1: Reducing imports of cigarettes by 20 percent from each company’s imports the previous year, continuing on a yearly basis.

Cigarette sales would decrease by nearly 60 percent over 4 years. We first proposed this policy to progressively reduce tobacco imports by statute in the NZ Medical Journal in 2010. No-one else has adopted the same policy overseas to our knowledge. Geographical isolation and a capable border service make our country favourable for this approach. The policy embraces the idea that the first duty of a health service is to detoxify the patient and remove the poison, that is, cigarettes for smoking, which kill 10 New Zealanders per day. Moreover the best point for a concentrated strike against disease is the vector, in this case the import of tobacco into our country.
Restrictions on imports would work in support of New Zealand’s retail tobacco price regime. This measure would start before and continue alongside the reduction in nicotine per cigarette described below. ESNZ has documented that current policies are already resulting in collapse in tobacco imports by 8 percent annually in recent years. All that is needed is legislation to formalise and strengthen this process. Legislation would be needed in 2021 before import restrictions could be applied. The effects would be seen from 2022 onward.

2: Reduction of nicotine per cigarette from present industry-determined levels of 9 mg to a new legislated maximum of 0.4 mg nicotine.

This is a 96 percent reduction, to create a very low nicotine cigarette, the VLNC. Cigarette consumption would decrease by a further 22 percent.
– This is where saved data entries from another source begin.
(** The log of the loop is a run of wait-and-poll pairs: the first poll
    carries the operation the loop was entered with, each later one the
    response to the poll before it. *)
Lemma poll_loop_log env key : forall fuel n op w,
  exists hs,
    snd (poll_loop env fuel n key op w) = poll_events key hs /\
    forall i h, nth_error hs i = Some h ->
      match i with
      | O => h = op
      | S j => getVideosOperation env (n + j) = Resolved h
      end.
Proof.
  induction fuel as [|fuel IH]; intros n op w.
  - exists []. split.
    + simpl. destruct (truthy_flag (done op)); reflexivity.
    + intros [|i] h Hi; discriminate.
  - destruct (truthy_flag (done op)) eqn:Hd.
    + exists []. rewrite poll_loop_at_done by exact Hd.
      split; [reflexivity | intros [|i] h Hi; discriminate].
    + rewrite poll_loop_step by exact Hd.
      destruct (getVideosOperation env n) as [op'|e] eqn:Hp.
      * destruct (IH (S n) op' w) as [hs [Hlog Hch]].
        destruct (poll_loop env fuel (S n) key op' w) as [[r w'] l].
        simpl in Hlog. subst l.
        exists (op :: hs). split; [reflexivity|].
        intros [|[|j]] h Hi; simpl in Hi.
        -- congruence.
        -- rewrite Nat.add_0_r. specialize (Hch 0 h Hi). simpl in Hch.
           congruence.
        -- specialize (Hch (S j) h Hi). simpl in Hch.
           replace (n + S j) with (S (n + j)) by lia. exact Hch.
      * exists [op]. split; [reflexivity|].
        intros [|[|j]] h Hi; simpl in Hi; try discriminate. congruence.
Qed.

(** The loop returns only an operation whose [done] flag is truthy. *)
Lemma poll_loop_returns_done env key : forall fuel n op w op' w' l,
  poll_loop env fuel n key op w = (Ret op', w', l) ->
  truthy_flag (done op') = true.
Proof.
  induction fuel as [|fuel IH]; intros n op w op' w' l H.
  - simpl in H. destruct (truthy_flag (done op)) eqn:Hd; [|discriminate].
    unfold ret in H. congruence.
  - destruct (truthy_flag (done op)) eqn:Hd.
    + rewrite poll_loop_at_done in H by exact Hd. congruence.
    + rewrite poll_loop_step in H by exact Hd.
      destruct (getVideosOperation env n) as [op1|e]; [|discriminate].
      destruct (poll_loop env fuel (S n) key op1 w) as [[r w1] l1] eqn:E.
      injection H as -> -> _. eapply IH. exact E.
Qed.

Lemma poll_events_app key hs1 hs2 :
  poll_events key (hs1 ++ hs2) = poll_events key hs1 ++ poll_events key hs2.
Proof. unfold poll_events. apply flat_map_app. Qed.

Lemma poll_handles_app l1 l2 :
  poll_handles (l1 ++ l2) = poll_handles l1 ++ poll_handles l2.
Proof.
  induction l1 as [|e l1 IH]; [reflexivity|].
  destruct e; simpl; rewrite IH; reflexivity.
Qed.

Lemma poll_handles_events key hs : poll_handles (poll_events key hs) = hs.
Proof. induction hs as [|h hs IH]; simpl; congruence. Qed.

Lemma filter_poll_events key hs :
  filter is_wait_or_poll (poll_events key hs) = poll_events key hs.
Proof. induction hs as [|h hs IH]; simpl; congruence. Qed.

(** ** [getApiKey] *)

Lemma isAiStudio_false env : isAiStudio env = false -> aistudio env = None.
Proof. unfold isAiStudio. destruct (aistudio env); [discriminate|reflexivity]. Qed.

Lemma truthy_Some v s : truthy v = Some s -> v = Some s /\ s <> "".
Proof.
  unfold truthy. destruct v as [t|]; [|discriminate].
  destruct (String.eqb_spec t ""); [discriminate|].
  intros [= ->]. split; [reflexivity|assumption].
Qed.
Although regulation under the prevailing law could offer a convenient pathway to mandate VLNCs, we recommend enactment within a new law. This sends a more durable message of Parliamentary support for the change. When these very low nicotine cigarettes come in, old style cigarettes will no longer be stocked. Instead smokers will be encouraged to persist with VLNCs, or quit, or take up vaping.
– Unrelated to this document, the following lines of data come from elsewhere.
Definition with_flow (f : State -> State) (touches : bool) (w : World)
  : World :=
  mkWorld (f (flow w)) (customerPhone w) (bookingId w) (assignedDriver w)
    (alerts w) (inserts w) (deps_changed w || touches).
Definition alert (message : string) (w : World) : World :=
  mkWorld (flow w) (customerPhone w) (bookingId w) (assignedDriver w)
    (alerts w ++ [message]) (inserts w) (deps_changed w).
Definition setBookingId (v : option string) (w : World) : World :=
  mkWorld (flow w) (customerPhone w) v (assignedDriver w)
    (alerts w) (inserts w) (deps_changed w).
Definition setAssignedDriver (v : option Driver) (w : World) : World :=
  mkWorld (flow w) (customerPhone w) (bookingId w) v
    (alerts w) (inserts w) (deps_changed w).
Definition send_insert (request : BookingInsert) (w : World) : World :=
  mkWorld (flow w) (customerPhone w) (bookingId w) (assignedDriver w)
    (alerts w) (inserts w ++ [request]) (deps_changed w).

(** [x || null] on a string: the empty string gives [null]. *)
Definition or_null (x : string) : option string :=
  if (x =? "")%string then None else Some x.

(** [selectedStation?.id || null] *)
Definition station_id_or_null (selected : option Station) : option string :=
  match selected with
  | Some station => or_null (id station)
  | None => None
  end.

Definition handlePickupSelect (coords : Coordinates) (w : World) : World :=
  if negb (isPointInPolygon coords (geofence (flow w))) then
    alert "Pickup must be inside Pilar Village" w
  else
    with_flow (setStep dropoff) false
      (with_flow (setPickupLocation (Some coords)) true w).

(** [handleDropoffSelect] always passes a fresh object to
    [setDropoffLocation]. *)
Definition selectDropoff (coords : Coordinates) (stationId : option string)
    (w : World) : World :=
  with_flow (handleDropoffSelect coords stationId) true w.

(** The fare effect, with dependencies [pickupLocation],
    [dropoffLocation] and [tripType]. *)
Definition fare_effect (s : State) : State :=
  match pickupLocation s, dropoffLocation s with
  | Some p, Some d =>
      let distance := calculateDistance p d in
      setFare (calculateFare (tripType s) distance) s
  | _, _ => s
  end.

(** [handleConfirmBooking], with the insert run to its answer. *)
Definition handleConfirmBooking (db : Supabase) (w : World) : World :=
  match pickupLocation (flow w), dropoffLocation (flow w) with
  | Some p, Some d =>
      let request :=
        mkBookingInsert
          (or_null (customerPhone w))
          (lat p) (lng p) (lat d) (lng d)
          (station_id_or_null (selectedStation (flow w)))
          (tripType (flow w)) (fare (flow w)) pending in
      let w1 := send_insert request (with_flow (setStep searching) false w) in
      match insert_booking db request with
      | inl error =>
          with_flow (setStep confirm) false
            (alert "Failed to create booking. Please try again." w1)
      | inr new_id => setBookingId (Some new_id) w1
      end
  | _, _ => w
  end.

(** The callback of the subscription to updates of the booking row;
    [booking] is [payload.new]. *)
Definition status_eqb (a b : BookingStatus) : bool :=
  match a, b with
  | pending, pending | accepted, accepted | in_progress, in_progress
  | completed, completed | cancelled, cancelled => true
  | _, _ => false
  end.

(** [from('drivers').select('*').eq('id', booking.driver_id).single()] *)
Definition fetch_driver (db : Supabase) (driver_id : option string)
  : option Driver :=
  match driver_id with
  | Some key => select_driver db key
  | None => None
  end.

Definition on_update (db : Supabase) (booking : BookingRow) (w : World)
  : World :=
  if status_eqb (row_status booking) accepted
     && truthy (row_driver_id booking) then
    match fetch_driver db (row_driver_id booking) with
    | Some driver =>
        with_flow (setStep matched) false (setAssignedDriver (Some driver) w)
    | None => w
    end
  else if status_eqb (row_status booking) completed then
    with_flow (setStep complete) false w
  else w.

Definition handleNewBooking (w : World) : World :=
  setAssignedDriver None
    (setBookingId None
       (with_flow (setSelectedStation None) false
          (with_flow (setDropoffLocation None) true
             (with_flow (setPickupLocation None) true
                (with_flow (setStep pickup) false w))))).

(** The inline handler of the back arrow. *)
Definition handleBack (w : World) : World :=
  match step (flow w) with
  | dropoff => with_flow (setStep pickup) false w
  | confirm => with_flow (setStep dropoff) false w
  | _ => w
  end.

(** ** What the user and the store can do *)

Inductive Event : Type :=
| MapClick (coords : Coordinates)
| StationClick (station : Station)
| BackButton
| ConfirmButton
| NewBookingButton
| BookingUpdate (booking : BookingRow).

(** The handler an event reaches in the render of [w].  The map is
    rendered in the steps [pickup] and [dropoff] and routes a click by
    its [mode], which is the step; station markers (of the station list
    of BookingMap) are rendered in mode [dropoff]; the back arrow in
    the steps [dropoff] and [confirm]; the confirm button in the step
    [confirm]; the new-booking button in the step [complete]; updates
    arrive while a booking id is set. *)
Definition handler (db : Supabase) (e : Event) (w : World) : World :=
  match e, step (flow w) with
  | MapClick coords, pickup => handlePickupSelect coords w
  | MapClick coords, dropoff => selectDropoff coords None w
  | StationClick station, dropoff =>
      selectDropoff (mkCoordinates (latitude station) (longitude station))
        (Some (id station)) w
  | BackButton, (dropoff | confirm) => handleBack w
  | ConfirmButton, confirm => handleConfirmBooking db w
  | NewBookingButton, complete => handleNewBooking w
  | BookingUpdate booking, _ =>
      match bookingId w with
      | Some _ => on_update db booking w
      | None => w
      end
  | _, _ => w
  end.

(** One event: the handler, then the render that follows, in which the
    fare effect runs if one of its dependencies was set. *)
Definition dispatch (db : Supabase) (w : World) (e : Event) : World :=
  let w1 :=
    handler db e
      (mkWorld (flow w) (customerPhone w) (bookingId w) (assignedDriver w)
         (alerts w) (inserts w) false) in
  if deps_changed w1 then with_flow fare_effect false w1 else w1.

Definition run (db : Supabase) (events : list Event) (w : World) : World :=
  fold_left (dispatch db) events w.

(** The first render, once geofence and stations are loaded. *)
Definition initialWorld (geofence : list GeofencePolygon)
    (stations : list Station) : World :=
  mkWorld (mkState pickup None None None village 0 geofence stations)
    "" None None [] [] false.

(** The part of [well_formed] below that does not speak of the fare,
    and the part that does. *)
Definition base (g : list GeofencePolygon) (s : State) : Prop :=
  geofence s = g /\
  (forall p, pickupLocation s = Some p -> isPointInPolygon p g = true) /\
  (step s = dropoff \/ step s = confirm -> pickupLocation s <> None) /\
  (step s = confirm -> dropoffLocation s <> None).

Definition fare_ok (s : State) : Prop :=
  forall p d,
    pickupLocation s = Some p -> dropoffLocation s = Some d ->
    fare s = calculateFare (tripType s) (calculateDistance p d).

(** What holds of the worlds the flow goes through. *)
Definition well_formed (g : list GeofencePolygon) (w : World) : Prop :=
  geofence (flow w) = g /\
  (forall p, pickupLocation (flow w) = Some p -> isPointInPolygon p g = true) /\
  (forall p d,
     pickupLocation (flow w) = Some p -> dropoffLocation (flow w) = Some d ->
     fare (flow w) = calculateFare (tripType (flow w)) (calculateDistance p d)) /\
  (step (flow w) = dropoff \/ step (flow w) = confirm ->
   pickupLocation (flow w) <> None) /\
  (step (flow w) = confirm -> dropoffLocation (flow w) <> None).

(** A request that [handleConfirmBooking] may send, for geofence [g]. *)
Definition sound_request (g : list GeofencePolygon) (r : BookingInsert)
  : Prop :=
  status r = pending /\
  isPointInPolygon (mkCoordinates (pickup_latitude r) (pickup_longitude r)) g
  = true /\
  booking_fare r
  = calculateFare (trip_type r)
      (calculateDistance
         (mkCoordinates (pickup_latitude r) (pickup_longitude r))
         (mkCoordinates (dropoff_latitude r) (dropoff_longitude r))).

(** ** The store's side of an accepted booking *)

(** The row an insert creates: the columns the insert does not give
    take their defaults; [driver_id] and [accepted_at] have none and
    are [NULL]. *)
Definition inserted_row (new_id : string) (request : BookingInsert)
  : BookingRow :=
  mkBookingRow new_id request (status request) None None.

(** [acceptBooking] of DriverDashboard.tsx on the row with the given
    id: [update({ status: 'accepted', accepted_at: now })]. *)
Definition acceptBooking (now : string) (row : BookingRow) : BookingRow :=
  mkBookingRow (row_id row) (row_request row) accepted (row_driver_id row)
    (Some now).
End BookingSession.

(* ================================================================= *)
(** * components/admin/GeofenceEditor.tsx: sequences of operations and
      saves with their await *)

Module GeofenceEditorSession.
Import JsNumber GeofenceEditor.
Local Open Scope nat_scope.
Local Open Scope list_scope.

(** One operation and the render that follows it. *)
Definition apply_op (db : Supabase) (s : EditorState) (o : Op)
  : EditorState :=
  next (render_cycle (perform db o s) s).

Definition apply_ops (db : Supabase) (os : list Op) (s : EditorState)
  : EditorState :=
  fold_left (apply_op db) os s.

(** The Save button is rendered in editing mode and is
    [disabled={isSaving || vertices.length < 3}]. *)
Definition save_button_enabled (r : EditorState) : bool :=
  isEditing r && negb (isSaving r || (length (vertices r) <? 3)).

(** An operation of the user while a save is pending.  Map, markers
    and the other buttons work as ever; a press on Save does something
    only if the button is enabled. *)
Definition during_op (db : Supabase) (s : EditorState) (o : Op)
  : EditorState :=
  match o with
  | save => if save_button_enabled s then apply_op db s save else s
  | _ => apply_op db s o
  end.

(** What a press on Save has done when its handler has ended: the calls
    sent to the store, the toasts of the handler, the state. *)
Record SaveRun : Type := mkSaveRun {
  store_calls : list StoreCall;
  save_toasts : list Toast;
  final : EditorState
}.

(** The state in which the answer to the call of a save arrives, when
    the operations [during] took place while the call was pending. *)
Definition state_at_answer (db : Supabase) (during : list Op)
    (before : Action) (s : EditorState) : EditorState :=
  fold_left (during_op db) during (next (render_cycle before s)).

(** A press on Save in the render of [s], with the operations [during]
    taking place between the call and its answer. *)
Definition save_run (db : Supabase) (during : list Op) (s : EditorState)
  : SaveRun :=
  match handleSave_async s with
  | Done a =>
      let u := render_cycle a s in
      mkSaveRun [] (shown u) (next u)
  | Await before call after =>
      let u1 := render_cycle before s in
      let s2 := state_at_answer db during before s in
      let u3 := render_cycle (after (answer db call)) s2 in
      mkSaveRun [call] (shown u1 ++ shown u3) (next u3)
  end.

Definition is_save_or_load (o : Op) : bool :=
  match o with
  | save | load => true
  | _ => false
  end.

Definition is_clearAll (e : EditOp) : bool :=
  match e with
  | clearAll => true
  | _ => false
  end.

End GeofenceEditorSession.

(* ================================================================= *)
(** * Properties of numbers *)

Section NumberFacts.
Import JsNumber.
Local Open Scope R_scope.

Lemma gt_true_iff (x y : number) : gt x y = true <-> x > y.
Proof. unfold gt; destruct (Rgt_dec x y); split; auto; discriminate. Qed.

Lemma gt_false_iff (x y : number) : gt x y = false <-> x <= y.
Proof.
  unfold gt; destruct (Rgt_dec x y); split; intros; try discriminate; lra.
Qed.

Lemma lt_true_iff (x y : number) : lt x y = true <-> x < y.
Proof. unfold lt; destruct (Rlt_dec x y); split; auto; discriminate. Qed.

Lemma lt_false_iff (x y : number) : lt x y = false <-> y <= x.
Proof.
  unfold lt; destruct (Rlt_dec x y); split; intros; try discriminate; lra.
Qed.

Lemma strict_eq_true_iff (x y : number) : strict_eq x y = true <-> x = y.
Proof.
  unfold strict_eq; destruct (Req_dec_T x y); split; auto; discriminate.
Qed.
This policy has been researched since 1994 in the United States, and since 2010 by End Smoking NZ members in their paper “Four Policies to end sales of cigarettes and smoking tobacco in New Zealand by 2020”. The policy is backed by many researchers in New Zealand and other countries. One of our group has researched the weights of the cigarettes and the nicotine in each brand. This policy could be legislated in 2021, with introduction of VLNCs beginning one to two years thereafter. Delay may be due to objections from tobacco companies losing their rights to sell non-VLNC combustibles. The beginning of VLNC would mark the end of the sale of non-VLNC combustible cigarettes, with smokers either smoking VLNCs or quitting or taking up vaping.